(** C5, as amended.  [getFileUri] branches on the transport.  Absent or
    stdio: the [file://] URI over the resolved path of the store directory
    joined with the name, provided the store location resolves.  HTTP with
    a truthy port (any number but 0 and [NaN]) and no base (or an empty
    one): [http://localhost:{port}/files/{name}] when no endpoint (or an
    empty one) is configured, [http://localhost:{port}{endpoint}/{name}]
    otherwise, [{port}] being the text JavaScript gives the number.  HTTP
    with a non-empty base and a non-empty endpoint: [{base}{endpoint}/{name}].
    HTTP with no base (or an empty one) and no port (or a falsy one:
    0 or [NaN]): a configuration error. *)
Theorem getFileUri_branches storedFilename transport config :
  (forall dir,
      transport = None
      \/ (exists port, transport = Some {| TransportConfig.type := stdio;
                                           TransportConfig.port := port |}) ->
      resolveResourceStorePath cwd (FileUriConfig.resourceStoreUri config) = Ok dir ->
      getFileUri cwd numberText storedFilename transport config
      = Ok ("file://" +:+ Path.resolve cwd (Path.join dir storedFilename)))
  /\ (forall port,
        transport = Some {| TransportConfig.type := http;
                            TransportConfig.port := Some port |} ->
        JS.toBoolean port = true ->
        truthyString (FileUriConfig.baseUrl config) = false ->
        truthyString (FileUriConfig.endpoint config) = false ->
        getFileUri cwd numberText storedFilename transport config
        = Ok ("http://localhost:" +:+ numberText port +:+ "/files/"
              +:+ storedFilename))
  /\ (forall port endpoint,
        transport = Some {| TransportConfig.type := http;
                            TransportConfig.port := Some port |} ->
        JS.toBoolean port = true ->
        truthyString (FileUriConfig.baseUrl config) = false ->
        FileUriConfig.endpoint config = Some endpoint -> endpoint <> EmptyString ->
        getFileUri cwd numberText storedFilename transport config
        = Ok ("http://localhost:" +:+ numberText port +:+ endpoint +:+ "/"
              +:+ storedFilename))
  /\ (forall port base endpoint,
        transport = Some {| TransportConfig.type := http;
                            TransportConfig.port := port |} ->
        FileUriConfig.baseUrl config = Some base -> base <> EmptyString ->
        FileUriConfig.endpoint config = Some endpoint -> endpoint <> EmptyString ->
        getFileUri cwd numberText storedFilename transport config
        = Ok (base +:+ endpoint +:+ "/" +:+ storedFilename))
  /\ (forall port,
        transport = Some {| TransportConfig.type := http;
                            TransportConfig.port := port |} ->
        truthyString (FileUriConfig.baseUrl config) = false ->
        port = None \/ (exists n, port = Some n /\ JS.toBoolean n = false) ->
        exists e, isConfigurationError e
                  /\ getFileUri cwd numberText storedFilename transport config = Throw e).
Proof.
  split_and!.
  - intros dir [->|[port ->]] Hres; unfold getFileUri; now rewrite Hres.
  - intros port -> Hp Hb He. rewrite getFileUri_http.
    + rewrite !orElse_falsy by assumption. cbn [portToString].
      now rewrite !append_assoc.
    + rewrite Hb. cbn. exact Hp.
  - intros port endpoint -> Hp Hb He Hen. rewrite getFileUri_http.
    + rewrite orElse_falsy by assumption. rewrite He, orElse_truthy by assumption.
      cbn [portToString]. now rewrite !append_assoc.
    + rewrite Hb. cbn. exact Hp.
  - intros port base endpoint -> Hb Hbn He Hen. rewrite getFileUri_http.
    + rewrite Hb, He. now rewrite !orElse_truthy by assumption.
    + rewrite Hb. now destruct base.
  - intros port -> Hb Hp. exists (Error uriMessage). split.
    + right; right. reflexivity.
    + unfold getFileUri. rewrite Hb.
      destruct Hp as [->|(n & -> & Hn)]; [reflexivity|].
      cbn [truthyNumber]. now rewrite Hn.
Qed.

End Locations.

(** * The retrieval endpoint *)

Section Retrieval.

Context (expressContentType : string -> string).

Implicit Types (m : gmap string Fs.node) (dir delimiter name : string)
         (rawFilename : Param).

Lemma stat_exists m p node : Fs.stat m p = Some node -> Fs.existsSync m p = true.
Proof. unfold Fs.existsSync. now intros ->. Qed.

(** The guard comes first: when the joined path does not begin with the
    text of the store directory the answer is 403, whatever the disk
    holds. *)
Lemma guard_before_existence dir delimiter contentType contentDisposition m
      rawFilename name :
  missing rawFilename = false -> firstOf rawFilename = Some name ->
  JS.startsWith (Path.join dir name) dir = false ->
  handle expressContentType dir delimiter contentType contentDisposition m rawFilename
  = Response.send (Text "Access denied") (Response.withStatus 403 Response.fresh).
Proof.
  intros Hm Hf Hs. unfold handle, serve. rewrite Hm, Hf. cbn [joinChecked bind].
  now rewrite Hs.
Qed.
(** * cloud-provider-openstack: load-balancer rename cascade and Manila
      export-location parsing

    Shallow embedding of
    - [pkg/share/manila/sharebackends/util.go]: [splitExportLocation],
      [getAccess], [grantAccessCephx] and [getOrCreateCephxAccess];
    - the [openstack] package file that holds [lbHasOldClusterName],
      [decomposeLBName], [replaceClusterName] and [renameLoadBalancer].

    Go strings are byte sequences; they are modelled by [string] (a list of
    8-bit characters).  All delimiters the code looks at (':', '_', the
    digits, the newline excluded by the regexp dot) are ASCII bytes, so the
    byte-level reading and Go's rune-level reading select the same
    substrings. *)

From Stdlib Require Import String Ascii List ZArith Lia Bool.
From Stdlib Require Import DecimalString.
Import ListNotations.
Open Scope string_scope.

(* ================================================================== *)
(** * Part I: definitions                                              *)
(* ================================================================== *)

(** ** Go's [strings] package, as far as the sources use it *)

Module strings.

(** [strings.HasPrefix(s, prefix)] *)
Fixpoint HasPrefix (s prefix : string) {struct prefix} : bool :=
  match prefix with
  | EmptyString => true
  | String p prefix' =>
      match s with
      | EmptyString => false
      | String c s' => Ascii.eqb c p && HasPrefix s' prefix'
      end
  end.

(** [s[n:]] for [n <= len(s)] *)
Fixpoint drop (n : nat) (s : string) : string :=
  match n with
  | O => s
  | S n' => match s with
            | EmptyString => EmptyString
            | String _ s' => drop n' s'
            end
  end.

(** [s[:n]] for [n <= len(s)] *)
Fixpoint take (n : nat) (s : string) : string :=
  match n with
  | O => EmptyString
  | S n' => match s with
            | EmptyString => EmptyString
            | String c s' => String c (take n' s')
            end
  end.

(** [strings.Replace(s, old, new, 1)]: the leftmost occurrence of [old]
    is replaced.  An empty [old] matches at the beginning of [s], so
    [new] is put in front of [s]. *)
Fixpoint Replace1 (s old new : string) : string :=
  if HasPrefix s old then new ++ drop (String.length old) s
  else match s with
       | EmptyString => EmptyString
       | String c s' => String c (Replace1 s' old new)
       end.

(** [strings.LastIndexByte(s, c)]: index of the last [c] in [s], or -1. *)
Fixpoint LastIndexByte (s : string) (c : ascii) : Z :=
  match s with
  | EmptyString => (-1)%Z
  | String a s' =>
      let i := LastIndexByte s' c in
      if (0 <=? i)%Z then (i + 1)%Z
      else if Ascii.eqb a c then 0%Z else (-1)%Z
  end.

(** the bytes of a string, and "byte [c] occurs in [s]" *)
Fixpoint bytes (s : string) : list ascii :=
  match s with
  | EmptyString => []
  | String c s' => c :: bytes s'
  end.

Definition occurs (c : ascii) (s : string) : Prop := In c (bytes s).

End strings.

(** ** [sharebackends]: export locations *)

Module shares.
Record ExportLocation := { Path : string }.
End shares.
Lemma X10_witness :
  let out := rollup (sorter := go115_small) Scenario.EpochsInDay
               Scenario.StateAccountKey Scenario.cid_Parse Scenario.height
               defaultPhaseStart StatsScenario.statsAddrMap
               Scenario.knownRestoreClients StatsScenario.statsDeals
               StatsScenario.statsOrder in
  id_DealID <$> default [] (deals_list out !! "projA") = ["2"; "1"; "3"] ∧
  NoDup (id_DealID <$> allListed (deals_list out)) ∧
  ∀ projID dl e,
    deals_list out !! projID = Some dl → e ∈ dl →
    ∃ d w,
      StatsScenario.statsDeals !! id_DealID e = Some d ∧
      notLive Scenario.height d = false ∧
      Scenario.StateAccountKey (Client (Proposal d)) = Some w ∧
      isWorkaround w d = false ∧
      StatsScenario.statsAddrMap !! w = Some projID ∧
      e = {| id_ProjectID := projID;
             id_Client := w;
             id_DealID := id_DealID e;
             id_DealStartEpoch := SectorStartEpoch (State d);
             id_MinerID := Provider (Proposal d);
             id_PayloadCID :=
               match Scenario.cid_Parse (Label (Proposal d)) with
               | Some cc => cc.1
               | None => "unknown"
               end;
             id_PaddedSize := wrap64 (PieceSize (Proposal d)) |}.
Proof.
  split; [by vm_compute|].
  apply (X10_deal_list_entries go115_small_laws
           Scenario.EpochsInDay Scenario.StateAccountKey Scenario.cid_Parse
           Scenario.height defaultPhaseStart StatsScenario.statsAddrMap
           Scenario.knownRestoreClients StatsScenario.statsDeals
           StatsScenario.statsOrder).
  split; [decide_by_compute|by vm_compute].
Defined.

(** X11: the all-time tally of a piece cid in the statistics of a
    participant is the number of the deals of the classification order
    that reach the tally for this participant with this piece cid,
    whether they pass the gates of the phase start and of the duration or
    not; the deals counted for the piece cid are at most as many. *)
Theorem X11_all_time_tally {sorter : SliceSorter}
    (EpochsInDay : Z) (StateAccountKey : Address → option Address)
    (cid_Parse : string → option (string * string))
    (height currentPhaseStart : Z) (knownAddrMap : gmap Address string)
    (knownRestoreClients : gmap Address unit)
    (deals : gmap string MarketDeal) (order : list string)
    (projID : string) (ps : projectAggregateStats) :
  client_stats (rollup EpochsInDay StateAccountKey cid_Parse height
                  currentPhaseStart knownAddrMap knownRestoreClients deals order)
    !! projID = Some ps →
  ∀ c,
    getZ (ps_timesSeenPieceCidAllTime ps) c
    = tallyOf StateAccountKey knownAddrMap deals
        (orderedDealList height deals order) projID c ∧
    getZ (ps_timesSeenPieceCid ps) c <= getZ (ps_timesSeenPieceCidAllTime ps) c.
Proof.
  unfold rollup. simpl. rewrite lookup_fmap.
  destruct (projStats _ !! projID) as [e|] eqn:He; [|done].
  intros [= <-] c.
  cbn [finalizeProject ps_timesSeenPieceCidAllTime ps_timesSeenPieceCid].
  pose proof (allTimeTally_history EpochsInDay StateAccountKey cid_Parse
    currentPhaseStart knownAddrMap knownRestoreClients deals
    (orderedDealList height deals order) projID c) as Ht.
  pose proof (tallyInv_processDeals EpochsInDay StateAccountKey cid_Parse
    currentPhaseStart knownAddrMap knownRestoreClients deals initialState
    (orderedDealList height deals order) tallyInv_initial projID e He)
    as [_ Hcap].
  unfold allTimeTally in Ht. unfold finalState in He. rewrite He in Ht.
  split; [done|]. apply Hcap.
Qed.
============================================================
_Problem_
Quote every line of the records above, from the first down to the one holding "empty one) is", exactly as written.

_Task result_
(** C5, as amended.  [getFileUri] branches on the transport.  Absent or
    stdio: the [file://] URI over the resolved path of the store directory
    joined with the name, provided the store location resolves.  HTTP with
    a truthy port (any number but 0 and [NaN]) and no base (or an empty
    one): [http://localhost:{port}/files/{name}] when no endpoint (or an
    empty one) is configured, [http://localhost:{port}{endpoint}/{name}]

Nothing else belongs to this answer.